§ WHAT NEEDS TO BE DONE
Look below for the line holding "(get_entry key h)." and the line holding "(anything_indexed s ->". Transcribe exactly those lines and all lines between them, nothing more.

++++ PROVIDED DATA ++++

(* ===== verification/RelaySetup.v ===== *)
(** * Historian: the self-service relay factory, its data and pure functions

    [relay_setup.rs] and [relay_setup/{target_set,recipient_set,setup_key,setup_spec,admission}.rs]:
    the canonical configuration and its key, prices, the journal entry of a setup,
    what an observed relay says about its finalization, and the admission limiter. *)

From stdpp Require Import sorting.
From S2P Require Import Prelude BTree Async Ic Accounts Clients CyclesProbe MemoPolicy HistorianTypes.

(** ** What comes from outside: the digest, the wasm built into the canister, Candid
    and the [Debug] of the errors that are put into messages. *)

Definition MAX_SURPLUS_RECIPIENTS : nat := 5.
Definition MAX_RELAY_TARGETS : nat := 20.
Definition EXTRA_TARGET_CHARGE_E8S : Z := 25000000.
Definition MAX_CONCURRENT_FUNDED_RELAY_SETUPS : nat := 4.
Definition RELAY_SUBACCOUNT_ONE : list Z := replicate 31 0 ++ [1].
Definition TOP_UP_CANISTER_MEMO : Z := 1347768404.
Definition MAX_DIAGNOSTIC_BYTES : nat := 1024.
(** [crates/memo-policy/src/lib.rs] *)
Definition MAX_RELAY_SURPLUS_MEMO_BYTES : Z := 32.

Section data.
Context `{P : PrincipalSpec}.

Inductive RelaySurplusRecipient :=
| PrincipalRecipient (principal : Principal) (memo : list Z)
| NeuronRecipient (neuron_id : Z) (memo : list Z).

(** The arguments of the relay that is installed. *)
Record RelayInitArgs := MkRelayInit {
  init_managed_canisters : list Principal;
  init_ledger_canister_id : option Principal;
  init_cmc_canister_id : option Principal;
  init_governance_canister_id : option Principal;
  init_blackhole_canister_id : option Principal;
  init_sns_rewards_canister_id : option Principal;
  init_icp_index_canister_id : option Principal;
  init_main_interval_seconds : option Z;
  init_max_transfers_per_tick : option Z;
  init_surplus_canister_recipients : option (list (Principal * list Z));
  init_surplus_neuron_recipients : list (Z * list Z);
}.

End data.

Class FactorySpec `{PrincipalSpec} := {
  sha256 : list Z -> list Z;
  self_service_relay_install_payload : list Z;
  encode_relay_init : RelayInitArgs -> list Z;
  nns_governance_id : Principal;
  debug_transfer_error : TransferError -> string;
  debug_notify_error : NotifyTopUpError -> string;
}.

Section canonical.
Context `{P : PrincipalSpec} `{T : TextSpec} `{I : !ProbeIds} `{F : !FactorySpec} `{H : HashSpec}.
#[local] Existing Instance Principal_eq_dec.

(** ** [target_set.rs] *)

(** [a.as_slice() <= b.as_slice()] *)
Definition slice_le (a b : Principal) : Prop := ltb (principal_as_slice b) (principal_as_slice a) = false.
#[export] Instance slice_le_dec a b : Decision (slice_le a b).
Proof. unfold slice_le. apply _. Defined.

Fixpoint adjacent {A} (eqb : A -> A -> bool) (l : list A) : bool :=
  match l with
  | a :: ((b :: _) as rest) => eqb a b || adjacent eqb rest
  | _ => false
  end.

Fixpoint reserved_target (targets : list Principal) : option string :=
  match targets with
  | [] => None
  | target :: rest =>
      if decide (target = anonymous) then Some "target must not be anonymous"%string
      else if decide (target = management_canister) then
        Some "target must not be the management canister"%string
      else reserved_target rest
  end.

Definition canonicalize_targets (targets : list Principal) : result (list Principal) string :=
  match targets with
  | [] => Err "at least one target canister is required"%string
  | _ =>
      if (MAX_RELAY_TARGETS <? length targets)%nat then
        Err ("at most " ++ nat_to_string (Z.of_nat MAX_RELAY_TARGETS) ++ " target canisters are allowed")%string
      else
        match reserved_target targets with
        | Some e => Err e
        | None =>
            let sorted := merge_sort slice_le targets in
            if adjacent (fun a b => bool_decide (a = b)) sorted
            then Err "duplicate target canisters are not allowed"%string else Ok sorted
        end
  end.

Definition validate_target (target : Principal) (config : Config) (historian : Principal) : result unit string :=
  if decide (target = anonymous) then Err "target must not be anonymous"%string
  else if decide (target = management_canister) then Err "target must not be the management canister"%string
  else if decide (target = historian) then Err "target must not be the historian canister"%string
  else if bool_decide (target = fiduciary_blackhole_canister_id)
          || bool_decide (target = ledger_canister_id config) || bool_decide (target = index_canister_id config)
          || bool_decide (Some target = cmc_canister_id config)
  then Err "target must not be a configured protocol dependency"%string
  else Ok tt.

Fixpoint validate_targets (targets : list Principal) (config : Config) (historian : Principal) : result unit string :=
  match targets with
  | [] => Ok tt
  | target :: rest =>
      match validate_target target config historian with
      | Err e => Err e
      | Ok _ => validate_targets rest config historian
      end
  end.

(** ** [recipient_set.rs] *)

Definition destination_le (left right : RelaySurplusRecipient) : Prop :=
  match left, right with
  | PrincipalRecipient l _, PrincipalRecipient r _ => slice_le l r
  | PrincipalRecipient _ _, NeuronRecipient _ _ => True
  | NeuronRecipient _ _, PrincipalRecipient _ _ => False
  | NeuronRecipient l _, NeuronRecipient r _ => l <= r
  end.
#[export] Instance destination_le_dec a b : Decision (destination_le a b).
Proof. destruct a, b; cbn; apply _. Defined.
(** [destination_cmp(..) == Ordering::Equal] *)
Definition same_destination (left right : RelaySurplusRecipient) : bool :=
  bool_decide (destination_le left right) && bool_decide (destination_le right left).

++++
++++ PROVIDED DATA ++++

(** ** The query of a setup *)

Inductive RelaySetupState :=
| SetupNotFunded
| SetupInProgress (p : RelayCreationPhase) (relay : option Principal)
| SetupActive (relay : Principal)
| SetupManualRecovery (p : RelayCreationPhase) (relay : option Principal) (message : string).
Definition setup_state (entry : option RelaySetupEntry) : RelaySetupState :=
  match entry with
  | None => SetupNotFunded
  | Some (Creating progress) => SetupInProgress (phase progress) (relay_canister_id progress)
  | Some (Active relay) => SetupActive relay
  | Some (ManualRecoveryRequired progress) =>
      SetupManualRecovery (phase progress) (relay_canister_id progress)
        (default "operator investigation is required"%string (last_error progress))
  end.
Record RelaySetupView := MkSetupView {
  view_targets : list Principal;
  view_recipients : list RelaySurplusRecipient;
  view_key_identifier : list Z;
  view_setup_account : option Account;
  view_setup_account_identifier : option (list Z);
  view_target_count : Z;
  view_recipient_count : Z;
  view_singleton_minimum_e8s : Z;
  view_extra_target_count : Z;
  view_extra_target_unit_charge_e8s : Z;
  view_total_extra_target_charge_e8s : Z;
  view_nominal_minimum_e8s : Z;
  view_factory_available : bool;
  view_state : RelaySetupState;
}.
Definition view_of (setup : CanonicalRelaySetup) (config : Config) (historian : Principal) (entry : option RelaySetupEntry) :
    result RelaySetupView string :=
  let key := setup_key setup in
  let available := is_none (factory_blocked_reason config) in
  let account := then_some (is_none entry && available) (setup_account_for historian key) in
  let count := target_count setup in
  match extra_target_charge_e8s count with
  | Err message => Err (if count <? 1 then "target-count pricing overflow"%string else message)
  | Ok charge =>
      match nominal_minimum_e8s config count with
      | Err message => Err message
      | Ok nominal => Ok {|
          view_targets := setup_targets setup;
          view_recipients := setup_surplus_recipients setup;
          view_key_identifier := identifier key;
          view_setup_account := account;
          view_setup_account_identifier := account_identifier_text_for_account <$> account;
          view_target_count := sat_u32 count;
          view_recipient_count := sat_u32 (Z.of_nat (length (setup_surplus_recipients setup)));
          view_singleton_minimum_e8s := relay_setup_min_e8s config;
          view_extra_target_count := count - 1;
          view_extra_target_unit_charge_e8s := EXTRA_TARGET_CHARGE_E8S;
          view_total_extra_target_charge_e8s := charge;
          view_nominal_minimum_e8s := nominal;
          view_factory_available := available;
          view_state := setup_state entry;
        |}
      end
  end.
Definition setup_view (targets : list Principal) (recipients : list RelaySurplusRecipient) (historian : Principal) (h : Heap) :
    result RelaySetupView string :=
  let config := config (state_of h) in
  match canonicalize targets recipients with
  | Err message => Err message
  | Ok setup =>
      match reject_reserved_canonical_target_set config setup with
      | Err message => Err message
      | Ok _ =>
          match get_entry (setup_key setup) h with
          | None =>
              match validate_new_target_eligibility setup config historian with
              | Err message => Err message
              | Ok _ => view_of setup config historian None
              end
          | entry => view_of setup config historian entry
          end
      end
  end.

++++
++++ PROVIDED DATA ++++

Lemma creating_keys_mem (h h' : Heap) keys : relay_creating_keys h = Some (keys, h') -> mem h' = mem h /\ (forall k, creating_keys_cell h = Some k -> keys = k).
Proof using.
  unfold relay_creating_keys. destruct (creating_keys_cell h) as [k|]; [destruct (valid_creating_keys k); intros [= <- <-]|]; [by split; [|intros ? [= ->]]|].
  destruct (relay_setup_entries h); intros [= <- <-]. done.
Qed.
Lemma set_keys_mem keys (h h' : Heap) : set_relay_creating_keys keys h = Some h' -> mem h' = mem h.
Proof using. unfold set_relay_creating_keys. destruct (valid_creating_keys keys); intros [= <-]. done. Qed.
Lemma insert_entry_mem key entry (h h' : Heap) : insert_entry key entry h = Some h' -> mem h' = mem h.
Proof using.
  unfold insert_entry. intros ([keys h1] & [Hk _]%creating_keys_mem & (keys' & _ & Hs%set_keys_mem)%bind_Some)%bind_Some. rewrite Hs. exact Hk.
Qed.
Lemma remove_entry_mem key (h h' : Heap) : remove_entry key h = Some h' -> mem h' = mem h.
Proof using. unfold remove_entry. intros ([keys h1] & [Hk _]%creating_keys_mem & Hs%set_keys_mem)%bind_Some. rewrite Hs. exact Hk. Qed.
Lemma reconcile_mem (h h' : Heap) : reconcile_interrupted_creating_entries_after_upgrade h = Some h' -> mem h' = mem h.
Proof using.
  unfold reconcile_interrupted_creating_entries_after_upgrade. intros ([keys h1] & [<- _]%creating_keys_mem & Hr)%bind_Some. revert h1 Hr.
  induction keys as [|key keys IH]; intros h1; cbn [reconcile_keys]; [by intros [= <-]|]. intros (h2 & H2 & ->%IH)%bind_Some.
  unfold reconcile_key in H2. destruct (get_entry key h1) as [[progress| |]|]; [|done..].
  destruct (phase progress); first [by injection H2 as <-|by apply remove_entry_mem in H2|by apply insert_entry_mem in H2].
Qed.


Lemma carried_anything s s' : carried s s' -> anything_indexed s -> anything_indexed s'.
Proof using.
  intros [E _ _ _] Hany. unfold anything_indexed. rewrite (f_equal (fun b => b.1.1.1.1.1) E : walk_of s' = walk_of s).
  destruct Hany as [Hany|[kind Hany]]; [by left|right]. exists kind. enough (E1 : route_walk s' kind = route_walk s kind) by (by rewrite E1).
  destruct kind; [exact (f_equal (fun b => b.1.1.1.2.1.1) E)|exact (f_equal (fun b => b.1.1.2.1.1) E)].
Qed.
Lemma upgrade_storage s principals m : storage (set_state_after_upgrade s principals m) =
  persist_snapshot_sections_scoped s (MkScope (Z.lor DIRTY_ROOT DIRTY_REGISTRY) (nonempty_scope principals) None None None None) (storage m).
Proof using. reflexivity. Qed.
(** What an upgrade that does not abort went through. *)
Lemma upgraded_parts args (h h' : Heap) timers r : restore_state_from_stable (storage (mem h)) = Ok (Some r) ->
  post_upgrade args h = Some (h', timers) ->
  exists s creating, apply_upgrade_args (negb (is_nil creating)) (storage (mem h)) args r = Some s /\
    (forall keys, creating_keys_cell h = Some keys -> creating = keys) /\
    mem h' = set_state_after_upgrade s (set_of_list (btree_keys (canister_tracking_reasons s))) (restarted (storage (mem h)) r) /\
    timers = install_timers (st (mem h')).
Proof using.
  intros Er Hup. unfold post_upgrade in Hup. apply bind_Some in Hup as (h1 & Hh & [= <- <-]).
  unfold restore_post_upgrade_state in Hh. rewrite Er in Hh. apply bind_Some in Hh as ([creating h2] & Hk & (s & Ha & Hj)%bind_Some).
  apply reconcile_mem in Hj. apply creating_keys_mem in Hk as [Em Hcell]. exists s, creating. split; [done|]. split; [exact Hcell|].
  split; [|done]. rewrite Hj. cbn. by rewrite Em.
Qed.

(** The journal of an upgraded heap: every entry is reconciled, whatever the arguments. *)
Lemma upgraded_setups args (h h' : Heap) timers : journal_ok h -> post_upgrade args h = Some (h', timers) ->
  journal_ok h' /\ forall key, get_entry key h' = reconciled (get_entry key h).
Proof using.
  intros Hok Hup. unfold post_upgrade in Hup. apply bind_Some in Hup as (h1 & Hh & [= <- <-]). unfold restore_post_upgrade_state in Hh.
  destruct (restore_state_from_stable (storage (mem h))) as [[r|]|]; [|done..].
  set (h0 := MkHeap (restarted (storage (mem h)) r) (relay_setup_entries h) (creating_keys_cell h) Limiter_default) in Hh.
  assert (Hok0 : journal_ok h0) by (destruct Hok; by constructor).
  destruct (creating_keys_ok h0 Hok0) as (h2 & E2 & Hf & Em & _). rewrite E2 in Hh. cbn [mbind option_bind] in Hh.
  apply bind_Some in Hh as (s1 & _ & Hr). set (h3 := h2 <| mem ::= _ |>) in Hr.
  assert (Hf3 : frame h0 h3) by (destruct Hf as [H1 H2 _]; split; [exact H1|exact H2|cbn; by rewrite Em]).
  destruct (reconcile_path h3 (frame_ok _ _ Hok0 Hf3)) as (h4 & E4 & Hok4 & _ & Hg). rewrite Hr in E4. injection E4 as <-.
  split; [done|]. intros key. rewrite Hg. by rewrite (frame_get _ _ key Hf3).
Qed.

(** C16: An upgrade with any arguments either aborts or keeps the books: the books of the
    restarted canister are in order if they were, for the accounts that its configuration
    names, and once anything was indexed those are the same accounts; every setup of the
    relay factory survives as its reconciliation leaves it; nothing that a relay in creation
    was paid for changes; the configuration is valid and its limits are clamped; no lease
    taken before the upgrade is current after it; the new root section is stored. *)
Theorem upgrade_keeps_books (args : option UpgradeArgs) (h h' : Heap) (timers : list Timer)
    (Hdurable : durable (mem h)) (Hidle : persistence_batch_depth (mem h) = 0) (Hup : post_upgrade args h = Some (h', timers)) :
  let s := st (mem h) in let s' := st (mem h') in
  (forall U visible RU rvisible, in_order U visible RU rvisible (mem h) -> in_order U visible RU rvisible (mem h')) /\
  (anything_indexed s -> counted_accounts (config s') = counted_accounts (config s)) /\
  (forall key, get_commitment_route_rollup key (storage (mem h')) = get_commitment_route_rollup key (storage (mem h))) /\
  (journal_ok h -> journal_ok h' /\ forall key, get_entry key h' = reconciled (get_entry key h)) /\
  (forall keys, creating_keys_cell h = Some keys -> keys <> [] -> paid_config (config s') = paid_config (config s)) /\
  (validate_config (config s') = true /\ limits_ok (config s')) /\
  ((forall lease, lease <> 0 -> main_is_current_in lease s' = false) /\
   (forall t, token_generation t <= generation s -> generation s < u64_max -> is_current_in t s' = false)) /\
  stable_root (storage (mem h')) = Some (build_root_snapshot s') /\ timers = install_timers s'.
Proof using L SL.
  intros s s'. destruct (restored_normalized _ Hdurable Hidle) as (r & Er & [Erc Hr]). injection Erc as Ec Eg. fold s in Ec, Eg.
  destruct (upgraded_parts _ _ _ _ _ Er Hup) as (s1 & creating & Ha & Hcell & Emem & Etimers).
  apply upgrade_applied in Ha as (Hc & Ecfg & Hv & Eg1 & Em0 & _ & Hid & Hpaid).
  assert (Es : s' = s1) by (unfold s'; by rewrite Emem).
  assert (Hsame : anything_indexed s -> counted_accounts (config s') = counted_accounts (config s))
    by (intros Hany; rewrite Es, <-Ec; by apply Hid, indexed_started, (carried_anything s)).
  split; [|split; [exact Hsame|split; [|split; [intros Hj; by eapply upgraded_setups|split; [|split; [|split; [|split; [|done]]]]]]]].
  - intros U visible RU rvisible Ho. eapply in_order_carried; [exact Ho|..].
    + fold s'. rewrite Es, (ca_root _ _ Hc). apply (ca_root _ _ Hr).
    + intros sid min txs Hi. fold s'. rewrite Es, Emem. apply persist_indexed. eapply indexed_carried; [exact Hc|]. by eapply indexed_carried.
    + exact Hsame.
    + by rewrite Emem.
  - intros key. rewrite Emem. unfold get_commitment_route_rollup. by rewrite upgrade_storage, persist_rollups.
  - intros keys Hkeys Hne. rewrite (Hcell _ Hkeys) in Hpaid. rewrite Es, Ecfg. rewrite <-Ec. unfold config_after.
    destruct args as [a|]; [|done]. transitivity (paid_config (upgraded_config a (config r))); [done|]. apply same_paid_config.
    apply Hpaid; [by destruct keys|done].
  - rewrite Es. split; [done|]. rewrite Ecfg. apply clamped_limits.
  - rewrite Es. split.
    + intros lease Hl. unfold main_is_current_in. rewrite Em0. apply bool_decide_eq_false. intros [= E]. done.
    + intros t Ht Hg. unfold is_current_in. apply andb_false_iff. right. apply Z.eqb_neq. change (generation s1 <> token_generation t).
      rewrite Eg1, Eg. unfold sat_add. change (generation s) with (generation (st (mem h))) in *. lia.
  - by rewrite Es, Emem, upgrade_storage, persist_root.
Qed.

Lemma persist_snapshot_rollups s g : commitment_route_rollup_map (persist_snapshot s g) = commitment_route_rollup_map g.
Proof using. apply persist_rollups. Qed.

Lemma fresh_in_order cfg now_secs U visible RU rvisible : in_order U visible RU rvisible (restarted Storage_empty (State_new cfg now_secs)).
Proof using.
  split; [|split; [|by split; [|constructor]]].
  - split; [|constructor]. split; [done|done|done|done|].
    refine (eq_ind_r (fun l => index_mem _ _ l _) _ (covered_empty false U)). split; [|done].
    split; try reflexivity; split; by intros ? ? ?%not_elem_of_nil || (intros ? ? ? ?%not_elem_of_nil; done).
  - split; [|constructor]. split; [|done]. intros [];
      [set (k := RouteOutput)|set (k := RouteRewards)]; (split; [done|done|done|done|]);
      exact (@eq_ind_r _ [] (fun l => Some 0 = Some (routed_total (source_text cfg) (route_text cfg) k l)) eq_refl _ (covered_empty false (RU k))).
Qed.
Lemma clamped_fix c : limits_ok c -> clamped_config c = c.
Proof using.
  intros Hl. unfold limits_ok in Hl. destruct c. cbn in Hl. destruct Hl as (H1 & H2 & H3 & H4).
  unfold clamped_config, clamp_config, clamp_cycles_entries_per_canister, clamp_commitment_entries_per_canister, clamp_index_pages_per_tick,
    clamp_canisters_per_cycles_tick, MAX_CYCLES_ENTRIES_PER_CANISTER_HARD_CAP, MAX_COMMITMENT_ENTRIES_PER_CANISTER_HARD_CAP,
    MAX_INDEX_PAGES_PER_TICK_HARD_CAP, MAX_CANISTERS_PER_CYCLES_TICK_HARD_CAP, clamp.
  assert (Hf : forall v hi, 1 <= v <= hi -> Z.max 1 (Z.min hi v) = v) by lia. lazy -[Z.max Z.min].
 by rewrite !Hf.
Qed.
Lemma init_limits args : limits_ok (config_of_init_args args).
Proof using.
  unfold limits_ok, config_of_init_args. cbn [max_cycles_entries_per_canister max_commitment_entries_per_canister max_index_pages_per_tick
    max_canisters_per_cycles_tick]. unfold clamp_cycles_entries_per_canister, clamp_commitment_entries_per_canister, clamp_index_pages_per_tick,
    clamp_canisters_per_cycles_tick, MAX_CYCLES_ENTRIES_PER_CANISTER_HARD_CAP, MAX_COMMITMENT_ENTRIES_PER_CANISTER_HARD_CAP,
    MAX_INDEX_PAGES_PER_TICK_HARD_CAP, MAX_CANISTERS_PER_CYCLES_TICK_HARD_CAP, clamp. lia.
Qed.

++++

§ EXERCISE RESPONSE
  journal_ok h' /\ forall key, get_entry key h' = reconciled (get_entry key h).
Proof using.
  intros Hok Hup. unfold post_upgrade in Hup. apply bind_Some in Hup as (h1 & Hh & [= <- <-]). unfold restore_post_upgrade_state in Hh.
  destruct (restore_state_from_stable (storage (mem h))) as [[r|]|]; [|done..].
  set (h0 := MkHeap (restarted (storage (mem h)) r) (relay_setup_entries h) (creating_keys_cell h) Limiter_default) in Hh.
  assert (Hok0 : journal_ok h0) by (destruct Hok; by constructor).
  destruct (creating_keys_ok h0 Hok0) as (h2 & E2 & Hf & Em & _). rewrite E2 in Hh. cbn [mbind option_bind] in Hh.
  apply bind_Some in Hh as (s1 & _ & Hr). set (h3 := h2 <| mem ::= _ |>) in Hr.
  assert (Hf3 : frame h0 h3) by (destruct Hf as [H1 H2 _]; split; [exact H1|exact H2|cbn; by rewrite Em]).
  destruct (reconcile_path h3 (frame_ok _ _ Hok0 Hf3)) as (h4 & E4 & Hok4 & _ & Hg). rewrite Hr in E4. injection E4 as <-.
  split; [done|]. intros key. rewrite Hg. by rewrite (frame_get _ _ key Hf3).
Qed.

(** C16: An upgrade with any arguments either aborts or keeps the books: the books of the
    restarted canister are in order if they were, for the accounts that its configuration
    names, and once anything was indexed those are the same accounts; every setup of the
    relay factory survives as its reconciliation leaves it; nothing that a relay in creation
    was paid for changes; the configuration is valid and its limits are clamped; no lease
    taken before the upgrade is current after it; the new root section is stored. *)
Theorem upgrade_keeps_books (args : option UpgradeArgs) (h h' : Heap) (timers : list Timer)
    (Hdurable : durable (mem h)) (Hidle : persistence_batch_depth (mem h) = 0) (Hup : post_upgrade args h = Some (h', timers)) :
  let s := st (mem h) in let s' := st (mem h') in
  (forall U visible RU rvisible, in_order U visible RU rvisible (mem h) -> in_order U visible RU rvisible (mem h')) /\
  (anything_indexed s -> counted_accounts (config s') = counted_accounts (config s)) /\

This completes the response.